Suburban Poverty

How to Tackle Growing Suburban Poverty

Houston’s Neighborhood Centers has spent years addressing this hidden problem—which will spread throughout the U.S.

CityLab, Oct. 31, 2014

Think of a nonprofit that serves the poor, and the first image that comes to mind will likely be distinctly urban: an old, brick YMCA building, maybe with a neon sign announcing it to passersby, or the line for a soup kitchen spilling onto a city side street.

Ever since European immigrants flooded into American cities in the late 19th century, the charitable organizations that serve the vulnerable have clustered in urban centers. After World War II, white flight and the explosive growth of the suburbs only served to sharpen the divide. The suburbs were doing fine, it was long assumed, while hollowed-out cities needed help.

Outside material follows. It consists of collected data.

(** The safety-check loop of [apply_compaction_log], lines 378-388:
    [for (int i = 1, sz = metadata->rowsets_size(); i < sz; i++)].
    [iters] is the number of iterations that remain, [i] the loop index and
    [pre] the position of the previous input.  [input_rowsets(i)] with [i]
    outside the repeated field is an out-of-range access. *)
Fixpoint adjacency_loop (inputs : list Z) (rs : list RowsetMetadata)
    (iters : nat) (i : nat) (pre : nat) : option (StatusOr nat) :=
  match iters with
  | O => Some (Value pre)
  | S iters' =>
      match inputs !! i with
      | None => None
      | Some input_id =>
          let it := find_if_from (S pre) input_id rs in
          if (it =? length rs)%nat then Some (Error InternalError)
          else if negb (it =? S pre)%nat then Some (Error InternalError)
          else adjacency_loop inputs rs iters' (S i) it
      end
  end.

(** [mutable_rowsets()->erase(first, last)]. *)
Definition erase (first last : nat) (rs : list RowsetMetadata)
  : list RowsetMetadata :=
  take first rs ++ drop last rs.

(** [apply_compaction_log], tablet_manager.cpp:356.  The [DCHECK] of line
    359 is compiled out of release builds and has no effect here.  The sum
    of line 396 is stored in the [uint32] field [next_rowset_id]. *)
Definition apply_compaction_log (op : TxnLogPB_OpCompaction)
    (metadata : TabletMetadata) : option (Status * TabletMetadata) :=
  match input_rowsets op with
  | [] => Some (OK, metadata)
  | input_id :: _ =>
      let rs := rowsets metadata in
      let first_input_pos := find_if_from 0 input_id rs in
      if (first_input_pos =? length rs)%nat then
        Some (InternalError, metadata)
      else
        match adjacency_loop (input_rowsets op) rs
                (length rs - 1)%nat 1%nat first_input_pos with
        | None => None
        | Some (Error st) => Some (st, metadata)
        | Some (Value pre_input_pos) =>
            let end_input_pos := S pre_input_pos in
            match output_rowset op with
            | Some out =>
                if 0 <? num_rows out then
                  let output := set_id (next_rowset_id metadata) out in
                  let metadata1 :=
                    set_rowsets (<[first_input_pos := output]> rs) metadata in
                  let metadata2 :=
                    set_next_rowset_id
                      (to_uint32
                         (next_rowset_id metadata1 + segments_size output))
                      metadata1 in
                  Some (OK, set_rowsets
                              (erase (S first_input_pos) end_input_pos
                                 (rowsets metadata2)) metadata2)
                else
                  Some (OK, set_rowsets
                              (erase first_input_pos end_input_pos rs)
                              metadata)
            | None =>
                Some (OK, set_rowsets
                            (erase first_input_pos end_input_pos rs) metadata)
            end
        end
  end.

(** [apply_txn_log], tablet_manager.cpp:405. *)
Definition apply_txn_log (log : TxnLog) (metadata : TabletMetadata)
  : option (Status * TabletMetadata) :=
  let '(st1, metadata1) :=
    match op_write log with
    | Some w => apply_write_log w metadata
    | None => (OK, metadata)
    end in
  if negb (ok st1) then Some (st1, metadata1)
  else
    match
      match op_compaction log with
      | Some c => apply_compaction_log c metadata1
      | None => Some (OK, metadata1)
      end
    with
    | None => None
    | Some (st2, metadata2) =>
        if negb (ok st2) then Some (st2, metadata2)
        else
          match op_schema_change log with
          | Some _ => Some (NotSupported, metadata2)
          | None => Some (OK, metadata2)
          end
    end.

(** ** Object store, metacache and the state of the manager *)

(** Modelled from the spec: [LocationProvider] is a collaborator known by its
    interface only.  Object paths are symbolic: [tbl_<tablet>_<version>] is
    [MetaLoc], [txn_<tablet>_<txn>] is [TxnLoc] and the cache key
    [schema_<tablet>] is [SchemaKey]; different arguments give different
    paths (section 6 of the specification). *)
Inductive Path :=
  | MetaLoc (tablet version : Z)
  | TxnLoc (tablet txn : Z)
  | SchemaKey (tablet : Z).

#[global] Instance Path_eq_dec : EqDecision Path.
Proof. solve_decision. Defined.

Definition Path_encode (p : Path) : Z * Z + (Z * Z + Z) :=
  match p with
  | MetaLoc t v => inl (t, v)
  | TxnLoc t x => inr (inl (t, x))
  | SchemaKey t => inr (inr t)
  end.

Definition Path_decode (e : Z * Z + (Z * Z + Z)) : Path :=
  match e with
  | inl (t, v) => MetaLoc t v
  | inr (inl (t, x)) => TxnLoc t x
  | inr (inr t) => SchemaKey t
  end.

#[global] Instance Path_countable : Countable Path.
Proof.
  apply (inj_countable' Path_encode Path_decode).
  intros []; reflexivity.
Defined.

Definition tablet_metadata_location (tablet version : Z) : Path :=
  MetaLoc tablet version.

Definition txn_log_location (tablet txn : Z) : Path :=
  TxnLoc tablet txn.

Definition tablet_schema_cache_key (tablet : Z) : Path :=
  SchemaKey tablet.

(** What an object holds: the serialization of a metadata, of a txn log, or
    bytes that are rejected on reading (they do not parse, or there are more
    than [INT_MAX] of them).  A blob that is not the serialization of the
    message that is asked for counts as unparsable. *)
Inductive Blob :=
  | BMetadata (m : TabletMetadata)
  | BTxnLog (l : TxnLog)
  | BCorrupt.

(** [CacheValue], the tagged union stored in the metacache. *)
Inductive CacheValue :=
  | CVMetadata (m : TabletMetadata)
  | CVTxnLog (l : TxnLog)
  | CVSchema (s : TabletSchema).

(** The decision of the LRU cache on one insertion: whether a handle is
    returned, and which entries are evicted to make room. *)
Record Verdict := {
  taken : bool;
  evicted : list Path
}.

Record World := {
  files : gmap Path Blob;
  metacache : gmap Path CacheValue;
  (** results of the next calls into the file system; [OK], or a script
      that has run out, lets the call go through *)
  io_script : list Status;
  (** decisions of the cache on the next insertions; a script that has run
      out admits and evicts nothing *)
  cache_script : list Verdict
}.

Definition with_files (f : gmap Path Blob) (w : World) : World :=
  {| files := f; metacache := metacache w;
     io_script := io_script w; cache_script := cache_script w |}.

Definition with_metacache (c : gmap Path CacheValue) (w : World) : World :=
  {| files := files w; metacache := c;
     io_script := io_script w; cache_script := cache_script w |}.

Definition with_io_script (s : list Status) (w : World) : World :=
  {| files := files w; metacache := metacache w;
     io_script := s; cache_script := cache_script w |}.

Definition with_cache_script (s : list Verdict) (w : World) : World :=
  {| files := files w; metacache := metacache w;
     io_script := io_script w; cache_script := s |}.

Now city centers are enjoying a revival, and poverty is growing faster in the suburbs than anywhere else. Experts worry that the urban safety net that poor people rely on may not stretch to fit suburbia: How do you get to a distant clinic or food bank when there’s no bus, and you don’t have a car? Can vast counties and unincorporated towns rally to the aid of their neediest residents?

The success of one Houston-area nonprofit offers lessons for alleviating poverty and building communities across a sprawling urban region. It also shows us what precarity looks like in the 21st century.